3 Responses to How important is experience?

  1. jonolan says:

    Experience is VERY important. Even more important though is the capability to learn from that experience. Making the same mistake time and time again, after decades of experience is a good indicator that someone should not be given authority.

    We could now plausibly go off on a rant vs. Clinton. We could also draw some nasty correlation’s between Halliburton and the East India Company…

  2. Alder says:

    I think I value competence most of all, and I see experience as a way of proving competence. However, that experience doesn’t have to be in a particular field. For example, if we are talking about foreign policy, I would think that problem solving, good communication and negotiation skills, and the ability to make decisions based on many different kinds of factors and information would be important. Someone could demonstrate (and build) those skills in other ways than just being involved in foreign policy.
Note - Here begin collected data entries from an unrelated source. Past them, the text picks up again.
Lemma pollLoop_nil fuel : ∀ env ctx c name id tk w w',
  pollLoop fuel env ctx c name id tk w = (Some None, w') ->
  ∃ t rest,
    calls w' = mkCall t "GET" (instanceInfoRoute id) None :: rest
    ∧ (length (calls w) <= length rest)%nat
    ∧ observed (remote env (length rest)) = Some "active".
Proof.
  induction fuel as [|fuel IH]; intros env ctx c name id tk w w' Hrun;
    [done|].
  cbn [pollLoop] in Hrun.
  destruct (select env ctx tk w) as [cs w1] eqn:Hsel. destruct cs.
  - unfold iteration in Hrun. rewrite Hsel in Hrun.
    destruct (select_done_err _ _ _ _ _ Hsel) as [e He].
    rewrite He in Hrun. done.
  - rewrite (iteration_tick _ _ _ _ _ _ _ _ Hsel) in Hrun. cbv zeta in Hrun.
    apply select_tick_world in Hsel. subst w1. cbn [now calls selects debug] in Hrun.
    unfold observed.
    destruct (answer (reply (remote env (length (calls w)))) true)
      as [info [e|]] eqn:Hans; [done|].
    destruct (String.eqb _ "active") eqn:Ha.
    + injection Hrun as <-. cbn [tflog_Debug calls].
      eexists _, _. split; [done|]. split; [done|].
      rewrite Hans. by apply String.eqb_eq in Ha as ->.
    + destruct (String.eqb _ "error"); [done|].
      destruct (IH _ _ _ _ _ _ _ _ Hrun) as (t & rest & Hc & Hlen & Hobs).
      exists t, rest. split; [done|]. split; [|done].
      cbn [tflog_Debug calls length] in Hlen. lia.
Qed.

(** X3. [pollInstanceStatus] returns [nil] only when the last thing it did
    was a status fetch of this instance whose snapshot said [active]. *)
Theorem nil_only_after_active fuel env ctx c name id interval w w' :
  pollInstanceStatus fuel env ctx c name id interval w
  = (Some (Returns None), w') ->
  ∃ t rest,
    calls w' = mkCall t "GET" (instanceInfoRoute id) None :: rest
    ∧ (length (calls w) <= length rest)%nat
    ∧ observed (remote env (length rest)) = Some "active".
Proof.
  unfold pollInstanceStatus. destruct (NewTicker (now w) interval) as [tk|];
    [|done].
  destruct (pollLoop fuel env ctx c name id tk w) as [[err|] w1] eqn:Hloop;
    [|done].
  intros [= -> ->]. by eapply pollLoop_nil.
Qed.

Lemma nil_only_after_active_witness :
  ∃ t rest,
    calls (pollInstanceStatus 3 (mkEnv (statuses ["pending"; "pending"] "active")
                                       (always CaseTick))
             (within 5) theClient "gpu" "i-1" 1 (start 0)).2
    = mkCall t "GET" (instanceInfoRoute "i-1") None :: rest
    ∧ (0 <= length rest)%nat
    ∧ observed (statuses ["pending"; "pending"] "active" (length rest))
      = Some "active".
Proof.
  apply (nil_only_after_active 3
           (mkEnv (statuses ["pending"; "pending"] "active") (always CaseTick))
           (within 5) theClient "gpu" "i-1" 1 (start 0)).
  vm_compute. reflexivity.
Defined.

Lemma pollLoop_sequence fuel : ∀ env ctx c name id tk w,
  0 < period tk ->
  ∃ new,
    calls (pollLoop fuel env ctx c name id tk w).2 = new ++ calls w
    ∧ now w <= now (pollLoop fuel env ctx c name id tk w).2
    ∧ Forall (λ call, Z.max (now w) (next tk) <= at_time call
                      <= now (pollLoop fuel env ctx c name id tk w).2) new
    ∧ ∀ i c1 c2,
        reverse new !! i = Some c1 -> reverse new !! S i = Some c2 ->
        at_time c1 + Z.of_N (elapsed (remote env (length (calls w) + i)))
        <= at_time c2
        ∧ at_time c1 < at_time c2.
Proof.
  induction fuel as [|fuel IH]; intros env ctx c name id tk w Hp.
  - exists []. cbn. split; [done|]. split; [lia|]. split; [by constructor|].
    intros i c1 c2 Hi. done.
  - cbn [pollLoop].
    destruct (select env ctx tk w) as [cs w1] eqn:Hsel. destruct cs.
    + unfold iteration. rewrite Hsel. cbn [snd].
      pose proof (select_calls env ctx tk w) as Hsc.
      pose proof (select_now env ctx tk w) as Hsn.
      rewrite Hsel in Hsc, Hsn. cbn [snd] in Hsc, Hsn.
      exists []. rewrite Hsc. split; [done|]. split; [done|].
      split; [by constructor|]. intros i c1 c2 Hi. done.
    + rewrite (iteration_tick _ _ _ _ _ _ _ _ Hsel). cbv zeta.
      apply select_tick_world in Hsel. subst w1. cbn [now calls selects debug].
      set (T := Z.max (now w) (next tk)).
      set (el := elapsed (remote env (length (calls w)))).
      set (call := mkCall T "GET" (instanceInfoRoute id) None).
      pose proof (took_nonneg (remote env (length (calls w)))) as Htook.
      assert (Hone : ∀ w', calls w' = call :: calls w ->
                T <= now w' ->
                ∃ new, calls w' = new ++ calls w ∧ now w <= now w'
                  ∧ Forall (λ x, T <= at_time x <= now w') new
                  ∧ ∀ i c1 c2,
                      reverse new !! i = Some c1 ->
                      reverse new !! S i = Some c2 ->
                      at_time c1
                      + Z.of_N (elapsed (remote env (length (calls w) + i)))
                      <= at_time c2 ∧ at_time c1 < at_time c2).
      { intros w' Hc Hn. exists [call]. rewrite Hc.
        split; [done|]. split; [unfold T in *; lia|]. split.
        - apply Forall_singleton. cbn. lia.
        - intros i c1 c2 _ Hi. by destruct i. }
      destruct (answer _ true) as [info [e|]] eqn:Hans; cbn [snd];
        [apply Hone; [done|cbn [now]; lia]|].
      apply took_answer in Hans. rewrite Hans in *. fold el in Htook |- *.
      destruct (String.eqb _ "active"); cbn [snd];
        [apply Hone; [done|cbn [tflog_Debug now]; lia]|].
      destruct (String.eqb _ "error"); cbn [snd];
        [apply Hone; [done|cbn [tflog_Debug now]; lia]|].
      clear Hone.
      match goal with
      | |- context [pollLoop fuel env ctx c name id ?tk' ?w3] =>
          set (tk1 := tk') in *; set (w1 := w3) in *
      end.
      destruct (IH env ctx c name id tk1 w1 Hp)
        as (new & Hcalls & Hnow & Hall & Hseq).
      pose proof (received_next tk T Hp) as [Hr1 Hr2]. fold tk1 in Hr1, Hr2.
      assert (Hw1 : now w1 = T + Z.of_N el) by done.
      assert (Hc1 : calls w1 = call :: calls w) by done.
      exists (new ++ [call]). rewrite Hcalls, Hc1, <- app_assoc.
      split; [done|]. split; [unfold T in *; lia|]. split.
      * apply Forall_app. split.
        -- eapply Forall_impl; [exact Hall|]. cbn beta. intros x Hx. lia.
        -- apply Forall_singleton. cbn. lia.
      * intros i c1 c2. rewrite reverse_snoc. destruct i as [|i]; cbn.
        -- intros [= <-] Hc2. cbn. rewrite Nat.add_0_r. fold el.
           assert (Hin : c2 ∈ new).
           { apply elem_of_reverse. by eapply list_elem_of_lookup_2. }
           rewrite Forall_forall in Hall. specialize (Hall _ Hin).
           cbn beta in Hall. lia.
        -- intros H1 H2. specialize (Hseq i c1 c2 H1 H2).
           rewrite Hc1 in Hseq. cbn [length] in Hseq.
           replace (length (calls w) + S i)%nat
             with (S (length (calls w)) + i)%nat by lia.
           exact Hseq.
Qed.

(** X4. All a poll session asks of the API are status fetches of its
    instance, one after the other: each is a GET of the info route of [id]
    without a body; it starts after the session began, at a later instant
    than the one before it and not before the one before it has returned.
    The clock is never turned back. *)
Theorem fetches_in_sequence fuel env ctx c name id interval w :
  let w' := (pollInstanceStatus fuel env ctx c name id interval w).2 in
  ∃ new,
    calls w' = new ++ calls w
    ∧ now w <= now w'
    ∧ Forall (λ call, method call = "GET"
                      ∧ path call = instanceInfoRoute id
                      ∧ body call = None
                      ∧ now w < at_time call <= now w') new
    ∧ ∀ i c1 c2,
        reverse new !! i = Some c1 -> reverse new !! S i = Some c2 ->
        at_time c1 + Z.of_N (elapsed (remote env (length (calls w) + i)))
        <= at_time c2
        ∧ at_time c1 < at_time c2.
Proof.
  cbv zeta. unfold pollInstanceStatus, NewTicker.
  destruct (Z.leb_spec interval 0) as [Hle|Hlt].
  - exists []. cbn. split; [done|]. split; [lia|]. split; [by constructor|].
    intros i c1 c2 Hi. done.
  - set (tk := {| period := interval; next := now w + interval |}).
    destruct (pollLoop_sequence fuel env ctx c name id tk w Hlt)
      as (new & Hcalls & Hnow & Hall & Hseq).
    destruct (pollLoop_fetches fuel env ctx c name id tk w)
      as (new' & Hcalls' & Hget & _).
    assert (new' = new) as ->.
    { rewrite Hcalls in Hcalls'. by apply app_inv_tail in Hcalls'. }
    destruct (pollLoop fuel env ctx c name id tk w) as [[err|] w1];
      cbn [snd] in *; exists new; (split; [done|]); (split; [done|]);
      (split; [|done]); rewrite Forall_forall in Hall, Hget |- *;
      intros x Hx; specialize (Hall x Hx); specialize (Hget x Hx);
      destruct Hget as (? & ? & ? & _); cbn [next tk] in Hall;
      (split; [done|]); (split; [done|]); (split; [done|]); lia.
Qed.

(** X5. A context that is already done when the loop starts makes it
    return the context's error at once, without a single status fetch. *)
Theorem done_context_fetches_nothing fuel env ctx c name id interval w d e :
  0 < interval ->
  doneAt ctx = Some (d, e) -> d <= now w ->
  pollInstanceStatus (S fuel) env ctx c name id interval w
  = (Some (Returns (Some e)),
     {| now := now w; calls := calls w; selects := S (selects w);
        debug := debug w |}).
Proof.
  intros Hi Hdone Hd. unfold pollInstanceStatus, NewTicker.
  destruct (Z.leb_spec interval 0); [lia|]. cbn [pollLoop]. unfold iteration.
  rewrite (select_done env ctx _ w d e Hdone) by (cbn [next]; lia).
  cbn [now]. rewrite (Err_done ctx d e) by (done || lia).
  by replace (Z.max (now w) d) with (now w) by lia.
Qed.

Lemma done_context_fetches_nothing_witness :
  pollInstanceStatus 1 (mkEnv (statuses [] "active") (always CaseTick))
                     (mkContext None (Some 3)) theClient "gpu" "i-1" 15
                     (mkWorld 7 [] 0 [])
  = (Some (Returns (Some Canceled)), mkWorld 7 [] 1 []).
Proof.
  apply (done_context_fetches_nothing 0
           (mkEnv (statuses [] "active") (always CaseTick))
           (mkContext None (Some 3)) theClient "gpu" "i-1" 15
           (mkWorld 7 [] 0 []) 3 Canceled).
  - lia.
  - reflexivity.
  - vm_compute. discriminate.
Defined.

End LoopFacts.

(** ** More about [Create] *)

Module CreateFacts.

Import context time provider_shadeform instance tfsdk Spec Rounds Scenarios.
Import Diags Creating.

(** X6. The body of the create request always has the five required
    attributes, with the plan's values; it has [os], [template_id] and
    [ssh_key_id] exactly when the plan gives them a known value, and
    [volume_ids] exactly when the plan's list is known; it has no other
    key. *)
Theorem create_body_keys (plan : InstanceResourceModel) :
  let body := (createRequestBody plan).1 in
  dom body
  = {[ "cloud"; "region"; "shade_instance_type"; "shade_cloud"; "name" ]}
    ∪ (if present (Os plan) then {[ "os" ]} else ∅)
    ∪ (if present (TemplateId plan) then {[ "template_id" ]} else ∅)
    ∪ (if present (SshKeyId plan) then {[ "ssh_key_id" ]} else ∅)
    ∪ (match VolumeIds plan with
       | ListValue _ => {[ "volume_ids" ]}
       | _ => ∅
       end)
  ∧ body !! "cloud" = Some (VString (ValueString (Cloud plan)))
  ∧ body !! "region" = Some (VString (ValueString (Region plan)))
  ∧ body !! "shade_instance_type"
    = Some (VString (ValueString (ShadeInstanceType plan)))
  ∧ body !! "shade_cloud" = Some (VBool (ValueBool (ShadeCloud plan)))
  ∧ body !! "name" = Some (VString (ValueString (Name plan))).
Proof.
  cbv zeta. unfold createRequestBody.
  destruct (present (Os plan)), (present (TemplateId plan)),
    (present (SshKeyId plan)), (VolumeIds plan) as [| |elems];
    cbn [ListIsNull ListIsUnknown negb andb Elements fst];
    try destruct (ElementsAs elems) as [volumeIds diags]; cbn [fst];
    (split; [rewrite !dom_insert_L, dom_empty_L; set_solver|]);
    repeat split; by simplify_map_eq.
Qed.

Lemma provision_inr P env r req resp w id T resp1 w1 :
  provision P env r req resp w = inr (id, T, resp1, w1) ->
  HasError (resp_Diagnostics resp1) = false
  ∧ resp_State resp1 = resp_State resp
  ∧ ∃ result,
      answer (reply (remote env (length (calls w)))) true = (result, None)
      ∧ as_string (result !! "id") = (id, true).
Proof.
  unfold provision. repeat case_match; try done.
  intros; simplify_eq.
  match goal with H : CreateInstance _ _ _ _ = _ |- _ =>
    unfold CreateInstance, makeRequest in H; injection H as Hans _ end.
  split; [done|]. split; [done|]. eexists. split; [exact Hans|].
  match goal with H : negb ?b = false |- _ => destruct b; [|done] end.
  done.
Qed.

Lemma provision_inl P env r req resp w resp1 w1 :
  provision P env r req resp w = inl (resp1, w1) ->
  HasError (resp_Diagnostics resp1) = true
  ∧ resp_State resp1 = resp_State resp.
Proof.
  unfold provision. repeat case_match; try done; intros; simplify_eq;
    cbn [addError appendDiags resp_Diagnostics resp_State];
    (split; [|done]); try done; apply HasError_AddError.
Qed.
    Then again, maybe I have just tried to make my Classics degree look relevant on too many job applications đŸ™‚

  3. kidsilkhaze says:

    Well, I think it’s interesting that all the candidates who actually had the most experience running a political entity were non-starters in this race. Look at Bill Richardson–not only was he a governor, but he’s the guy you send in when you need to negotiate a release of hostages from places like, oh, I dunno, IRAN. But he was barely on the radar screen (I do hope he gets a VP nod.)

    Also, Clinton can claim all the experience she wants, but Obama has significant more experience holding elected positions.

    I’m most interested in who can take a brand new situation and deal with it well. If we learned anything from Bush and 9/11, it’s that the future holds things we can’t even imagine. We don’t necessarily need experience, but we need leadership, a cool head under pressure, and good decision making.